My mother-in-law has a brother-in-law who rides a lot.  In fact, he’s ridden all the way from South Carolina to the Upper Peninsula of Michigan – in one trip that took more than a month, a journey of over 1,000 miles.  Over the Christmas vacation he was up visiting family and he got to talking with my mother-in-law about the concern of cycling causing an enlarged prostate…

Now, I knew studies show no tie between cycling and prostate cancer, but I didn’t know anything about problems related to an enlarged prostate.  I explained what I’d read about cancer, but that I’d get back with her about the rest…
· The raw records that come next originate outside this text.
(* ===== verification/SendExamples.v ===== *)
(** * A concrete world (witnesses for the properties of sending)

    A small network with one redirect, one rate-limited answer and a proxy; the
    theorems of [SendProps] are applied in it, and two calls show what a shared
    client reports about earlier ones. *)
From stdpp Require Import gmap.
From S2P Require Import Prelude RustStd NetAddr ClientError Uri Config Cookies CookiesProps.
From S2P Require Import Wire Proxy ProxyProps Request RequestProps Decompress DecompressProps Response.
From S2P Require Import Conn SharedCache Client ClientProps ConnectProps Send SendProps.

#[local] Existing Instance grouped_headers.

Definition uri_of (s host path : string) : Uri :=
  mkUri (Some (bs s)) (Some (bs host)) None (bs path) None (Some (bs host)) (bs s ++ bs "://" ++ bs host ++ bs path).

Definition start_uri : Uri := uri_of "http" "a.test" "/".
Definition next_uri : Uri := uri_of "https" "b.a.test" "/next".

Definition toy_parse (s : bytes) : bytes + Uri :=
  if bool_decide (s = bs "/") then inr (mkUri None None None (bs "/") None None (bs "/"))
  else if bool_decide (s = uri_text start_uri) then inr start_uri
  else if bool_decide (s = uri_text next_uri) then inr next_uri
  else if bool_decide (s = bs "http://proxy:3128") then
    inr (mkUri (Some (bs "http")) (Some (bs "proxy")) (Some 3128) (bs "/") None (Some (bs "proxy:3128")) s)
  else inl (bs "invalid uri character").

Definition toy_to_str (b : bytes) : option bytes := if bool_decide (ascii b) then Some b else None.

Definition is_sleep (e : event) : bool := match e with EvSleep _ => true | _ => false end.

(** The start page redirects with a cookie; the next one is rate-limited once. *)
Definition toy_answer (tr : list event) (req : Request) : HttpResponse :=
  if bool_decide (uri_text (r_uri req) = uri_text start_uri) then
    mkHttp 302 [(bs "location", uri_text next_uri); (bs "set-cookie", bs "sid=1; Domain=a.test")] []
  else if existsb is_sleep tr then mkHttp 200 [(bs "content-encoding", bs "gzip")] [Data [1; 104]; Data [105]]
  else mkHttp 429 [] [].

Definition toy_cert (name : bytes) : CertInfo := mkCert (Some name) [name] [] None None None None.

(** Each host's connection is opened once and then reused. *)
Definition already (uri : Uri) (e : event) : bool :=
  match e with EvRequest _ _ req _ => bool_decide (uri_text (r_uri req) = uri_text uri) | _ => false end.
Definition toy_opened (tr : list event) (req : Request) : list opened :=
  if existsb (already (r_uri req)) tr then []
  else [mkOpened (r_uri req) (Some (V4 [10; 0; 0; 1])) (Some (Some (toy_cert (host_of (r_uri req)))))].

Definition toy_env : Env := {|
  env_request tr mode via req := (toy_opened tr req, Done (toy_answer tr req));
  env_dial tr addr := Within (Done (mkDialed (mkTcp [] None [] []) (Some (V4 [10; 0; 0; 1])) None));
  env_tunnel tr := RunsThrough;
  env_ssl_setup tr id := None;
  env_tls tr := Within (Done (mkHandshake None None));
  env_handshake tr h2 := Done tt;
  env_direct tr req := Done (toy_answer tr req);
  env_forward_dial tr addr := Done tt;
  env_forward tr req := Done (toy_answer tr req);
  env_elapsed_ms tr := zlen tr;
  env_now_unix tr := 1700000000;
  env_others place tr c := c
|}.

Definition toy_config (px : option bytes) : RequestConfig :=
  mkConfig (uri_text start_uri) None (Some [(bs "X-A", bs "1")]) None None None (Some true) (Some 3) None None
    px (match px with Some _ => [bs "b.a.test"] | None => [] end) None None None None None None None None None None 0.

Definition toy_psl (d : bytes) : option bytes :=
  if bool_decide (d = bs "a.test") || ends_with d (bs ".a.test") then Some (bs "a.test") else None.

Local Abbreviation toy_send :=
  (send toy_env toy_parse (λ _, None) (λ _, None) toy_to_str toy_decoder (λ _, 2) toy_psl (λ b, b) (λ b, b)
    (λ _, []) (λ _, [])).

Lemma toy_third_party : third_party toy_env toy_parse (λ _, None) toy_to_str.
Proof.
  split_and!; [|by eexists|intros; exists []; constructor]. intros b t. unfold toy_to_str. destruct (bool_decide (ascii b)) eqn:E; [|done].
  intros [= <-]. by apply bool_decide_eq_true in E.
Qed.

Lemma toy_wf px : wf_config (toy_config px).
Proof. unfold wf_config. vm_compute. by split_and!. Qed.

Definition toy_status (x : exec ClientError Response * St) : option (Z * Z * bytes) :=
  match x.1 with Ok r => Some (status r, zlen (redirect_chain r), body_bytes r) | _ => None end.

Lemma send_returns_good_witness :
  toy_status (toy_send (toy_config None) HyperClient_new []) = Some (200, 1, bs "hi") ∧
  ∃ new, trace (toy_send (toy_config None) HyperClient_new []).2 = [] ++ new ∧
  match (toy_send (toy_config None) HyperClient_new []).1 with
  | Ok r => good_result toy_parse toy_to_str (toy_config None) new r
  | Err e => True
  | Panic => False
  end.
Proof.
  split; [vm_compute; reflexivity|].
  pose proof (send_returns_good toy_env toy_parse (λ _, None) (λ _, None) toy_to_str toy_decoder (λ _, 2) toy_psl
    (λ b, b) (λ b, b) (λ _, []) (λ _, []) (toy_config None) HyperClient_new [] toy_third_party (toy_wf None)
    (cache_ok_empty _ _)) as H.
  exact H.
Defined.

(** With a proxy, the start host is forwarded, and the next one, which is https, is
    tunnelled, or reached directly where no_proxy lists it. *)
Definition tunnel_config : RequestConfig :=
  mkConfig (uri_text start_uri) None None None None None (Some true) (Some 3) None None
    (Some (bs "http://proxy:3128")) [] None None None None None None None None None None 0.
Definition pooled_ways (t : list event) : list AnyClient :=
  omap (λ e, match e with EvRequest _ via _ _ => Some (Conn.inner via) | _ => None end) t.

Lemma send_routes_by_target_witness :
  (∃ u, pooled_ways (trace (toy_send tunnel_config HyperClient_new []).2) = [TunnelProxyClient u; TunnelProxyClient u]) ∧
  (∃ new, trace (toy_send tunnel_config HyperClient_new []).2 = [] ++ new ∧ Forall (routed toy_parse tunnel_config) new) ∧
  pooled_ways (trace (toy_send (toy_config (Some (bs "http://proxy:3128"))) HyperClient_new []).2) =
    [DirectClient; DirectClient] ∧
  ∃ new, trace (toy_send (toy_config (Some (bs "http://proxy:3128"))) HyperClient_new []).2 = [] ++ new ∧
    Forall (routed toy_parse (toy_config (Some (bs "http://proxy:3128")))) new.
Proof.
  assert (∀ config, wf_config config → ∃ new, trace (toy_send config HyperClient_new []).2 = [] ++ new ∧
    Forall (routed toy_parse config) new) as H.
  { intros config Hwf. exact (send_routes_by_target toy_env toy_parse (λ _, None) (λ _, None) toy_to_str toy_decoder (λ _, 2) toy_psl
      (λ b, b) (λ b, b) (λ _, []) (λ _, []) config HyperClient_new [] toy_third_party Hwf (cache_ok_empty _ _)). }
  split_and!; [eexists; vm_compute; reflexivity|apply H; unfold wf_config; vm_compute; by split_and!|vm_compute; reflexivity|].
  apply H, toy_wf.
Defined.


Definition sent_cookies (e : event) : list bytes :=
  match e with
  | EvRequest _ _ req _ => map snd (List.filter (named (bs "cookie")) (r_headers req))
  | _ => []
  end.

Lemma send_cookies_scoped_witness :
  flat_map sent_cookies (trace (toy_send (toy_config None) HyperClient_new []).2) = [bs "sid=1"; bs "sid=1"] ∧
  ∃ new, trace (toy_send (toy_config None) HyperClient_new []).2 = [] ++ new ∧
    ∀ earlier e later, new = earlier ++ e :: later →
      match e with
      | EvRequest _ _ req _ => hop_request toy_parse (λ _, None) toy_to_str toy_psl (toy_config None) earlier false req
      | EvForward req _ => hop_request toy_parse (λ _, None) toy_to_str toy_psl (toy_config None) earlier true req
      | EvDirect h2 req _ => ∃ uri origin_form mh,
          build_request toy_parse (λ _, None) uri (toy_config None) origin_form mh None = Ok req
      | _ => True
      end.
Proof.
  split; [vm_compute; reflexivity|].
  pose proof (send_cookies_scoped toy_env toy_parse (λ _, None) (λ _, None) toy_to_str toy_decoder (λ _, 2) toy_psl
    (λ b, b) (λ b, b) (λ _, []) (λ _, []) (toy_config None) HyperClient_new [] toy_third_party (toy_wf _) (cache_ok_empty _ _)) as H.
  exact H.
Defined.

Lemma send_retry_policy_witness :
  List.filter is_sleep (trace (toy_send (toy_config None) HyperClient_new []).2) = [EvSleep 1000] ∧
  ∃ os o, attempted toy_env toy_parse (λ _, None) (λ _, None) toy_to_str toy_decoder (λ _, 2) toy_psl
      (λ b, b) (λ b, b) (λ _, []) (λ _, []) (toy_config None) 0 (mkSt HyperClient_new new_debug_log []) (os ++ [o])
      (toy_send (toy_config None) HyperClient_new []).2 ∧
    Forall (λ o, try_again o = true) os ∧ zlen os ≤ 1 ∧ (zlen os = 1 ∨ try_again o = false) ∧
    (toy_send (toy_config None) HyperClient_new []).1 = result_of (toy_config None) o.
Proof.
  split; [vm_compute; reflexivity|].
  pose proof (send_retry_policy toy_env toy_parse (λ _, None) (λ _, None) toy_to_str toy_decoder (λ _, 2) toy_psl
    (λ b, b) (λ b, b) (λ _, []) (λ _, []) (toy_config None) HyperClient_new [] toy_third_party (toy_wf _)
    (cache_ok_empty _ _) eq_refl) as H.
  exact H.
Defined.

(** ** What a shared client reports about earlier connections

    The connector writes the certificate of each handshake into one slot per cached
    client, and a reused connection writes nothing: a second call to the first host
    is answered over its own connection but reports the other host's certificate. *)
Definition plain_config (u : Uri) : RequestConfig := RequestConfig_new (uri_text u).
Definition reported (x : exec ClientError Response * St) : option (option bytes) :=
  match x.1 with Ok r => Some (cert_info r ≫= common_name) | _ => None end.

Definition other_uri : Uri := uri_of "https" "other.test" "/".
Definition two_hosts (s : bytes) : bytes + Uri :=
  if bool_decide (s = uri_text next_uri) then inr next_uri
  else if bool_decide (s = uri_text other_uri) then inr other_uri else toy_parse s.
Local Abbreviation call u self tr :=
  (send toy_env two_hosts (λ _, None) (λ _, None) toy_to_str toy_decoder (λ _, 2) toy_psl (λ b, b) (λ b, b)
    (λ _, []) (λ _, []) (plain_config u) self tr).

Example stale_certificate :
  let first := call next_uri HyperClient_new [] in
  let second := call other_uri (client first.2) (trace first.2) in
  let third := call next_uri (client second.2) (trace second.2) in
  (reported first, reported second, reported third) =
  (Some (Some (bs "b.a.test")), Some (Some (bs "other.test")), Some (Some (bs "other.test"))).
Proof. vm_compute. reflexivity. Qed.

(** The connect timeout of a pooled client is that of the call that built it: it is
    not part of the cache key. *)
Definition with_timeout (t : Z) (c : RequestConfig) : RequestConfig :=
  mkConfig (cfg_url c) (cfg_method c) (cfg_headers c) (cfg_body c) (Some t) (max_body_size c)
    (follow_redirects c) (max_redirects c) (redirect_cookies c) (verify_certs c) (proxy c) (no_proxy c)
    (cipher_string c) (min_tls_version c) (max_tls_version c) (retries c) (retry_wait_min_ms c)
    (retry_wait_max_ms c) (raw_path c) (request_target c) (resolve_ip c) (alpn_protocols c) (verbosity c).

Example stale_connect_timeout :
  let c1 := with_timeout 1 (plain_config next_uri) in
  let c2 := with_timeout 60 (plain_config next_uri) in
  let used c self := match get_or_build two_hosts (λ _, None) self c (Direct (from_config c)) with
                     | Ok (cached, self) => (Some (connect_timeout (connector cached)), self)
                     | _ => (None, self) end in
  (used c2 (used c1 HyperClient_new).2).1 = Some 1.
Proof. vm_compute. reflexivity. Qed.

(** The host of a URI with an IPv6 literal is bracketed, so it is taken for a name:
    it is sent as SNI and pinned as a name. *)
Example ipv6_literal_taken_for_a_name :
  ssl_identity (bs "[::1]") true = mkIdentity (Some (bs "[::1]")) (Some (inr (bs "[::1]"))).
Proof. vm_compute. reflexivity. Qed.

(** ** Calls that share a client *)

Definition next_config : RequestConfig := RequestConfig_new (uri_text next_uri).
Definition next_mode : ConnMode := Direct (from_config next_config).
Definition next_peer : IpAddr := V4 [10; 0; 0; 2].
Definition next_opened : opened := mkOpened next_uri (Some next_peer) (Some (Some (toy_cert (bs "b.a.test")))).
Definition next_entry : CachedClient :=
  mkCached DirectClient (mkConnector (mkSsl false None None None pooled_alpn) 10) None ∅.
Definition after_build : HyperClient := <[next_mode := next_entry]> HyperClient_new.
Definition after_connection : HyperClient := <[next_mode := connector_call next_entry next_opened]> after_build.

(** One call builds the entry, its connector opens a connection, and another call for
    the same mode finds the entry. *)
Lemma shared_cache_witness :
  peer_slot (connector_call next_entry next_opened) !! bs "b.a.test:443" = Some next_peer ∧
  cache_ok toy_parse (λ _, None) after_connection ∧
  ∃ o, (next_mode, o) ∈ [(next_mode, next_opened)] ∧ peer_slot_key (o_uri o) = Some (bs "b.a.test:443") ∧
    o_peer o = Some next_peer.
Proof.
  assert (OpenSslConnector_new (λ _, None) next_config = Ok (connector next_entry)) as Hc by (vm_compute; reflexivity).
  assert (get_or_build toy_parse (λ _, None) HyperClient_new next_config next_mode = Ok (next_entry, after_build)) as Hb.
  { unfold get_or_build, HyperClient_new. rewrite lookup_empty, Hc. reflexivity. }
  assert (after_build !! next_mode = Some next_entry) as Hl by apply lookup_insert_eq.
  assert (after_connection !! next_mode = Some (connector_call next_entry next_opened)) as Hl' by apply lookup_insert_eq.
  assert (cache_steps toy_parse (λ _, None) HyperClient_new ([] ++ [(next_mode, next_opened)] ++ []) after_connection) as H1.
  { eapply steps_more; [eapply (step_request _ _ _ next_config next_uri next_mode); [reflexivity|by eexists|exact Hb]|].
    eapply steps_more; [by apply step_connection|constructor]. }
  assert (cache_steps toy_parse (λ _, None) after_connection ([] ++ []) after_connection) as H2.
  { eapply steps_more; [|constructor].
    eapply (step_request _ _ _ next_config next_uri next_mode (connector_call next_entry next_opened)); [reflexivity|by eexists|].
    unfold get_or_build. rewrite Hl'. reflexivity. }
  destruct (shared_cache toy_parse (λ _, None) _ _ _ _ H1 H2) as (Hok & _ & Hp & _).
  split; [vm_compute; reflexivity|]. split; [exact Hok|].
  apply (Hp next_mode (connector_call next_entry next_opened)); [exact Hl'|vm_compute; reflexivity].
Defined.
As I understand it from reading multiple studies, articles and posts about the prostate, my original research into cancer was confirmed – no link.  However people who are susceptible to prostate problems can experience enlarging due to cycling, especially after really long rides and if rest and recovery time is not included in these people the consequences can be quite dire (including infections).

So, you give any cyclist three guesses as to the culprit and they’ll only need one:  The saddle.  Not only does the style matter, the padding (as any knowledgeable cyclist will tell you) is one of the biggest contributors.  The more padding you have on that saddle, the worse off you’ll be.  The best saddles are anatomically made, specifically men and women’s saddles with a groove up the middle or the two-pad style saddles with no nose.

There is some misinformation out there, or maybe just misunderstood information that I do want to deal with quickly.  I bumped into this article, a FAQ for prostate cancer – specifically number 4:

4. Q:  Can the sport of bicycle riding increase the likelihood of BPH, prostate cancer or other prostate problems?
A:  Prolonged cycling on a hard seat is thought to affect potency by injuring the pudendal arteries that supply blood to the penis.  Cycling can also traumatize the prostate, causing an elevation in the PSA level.  No evidence, to my knowledge, shows that cycling can increase the risk for benign prostate enlargement or prostate cancer.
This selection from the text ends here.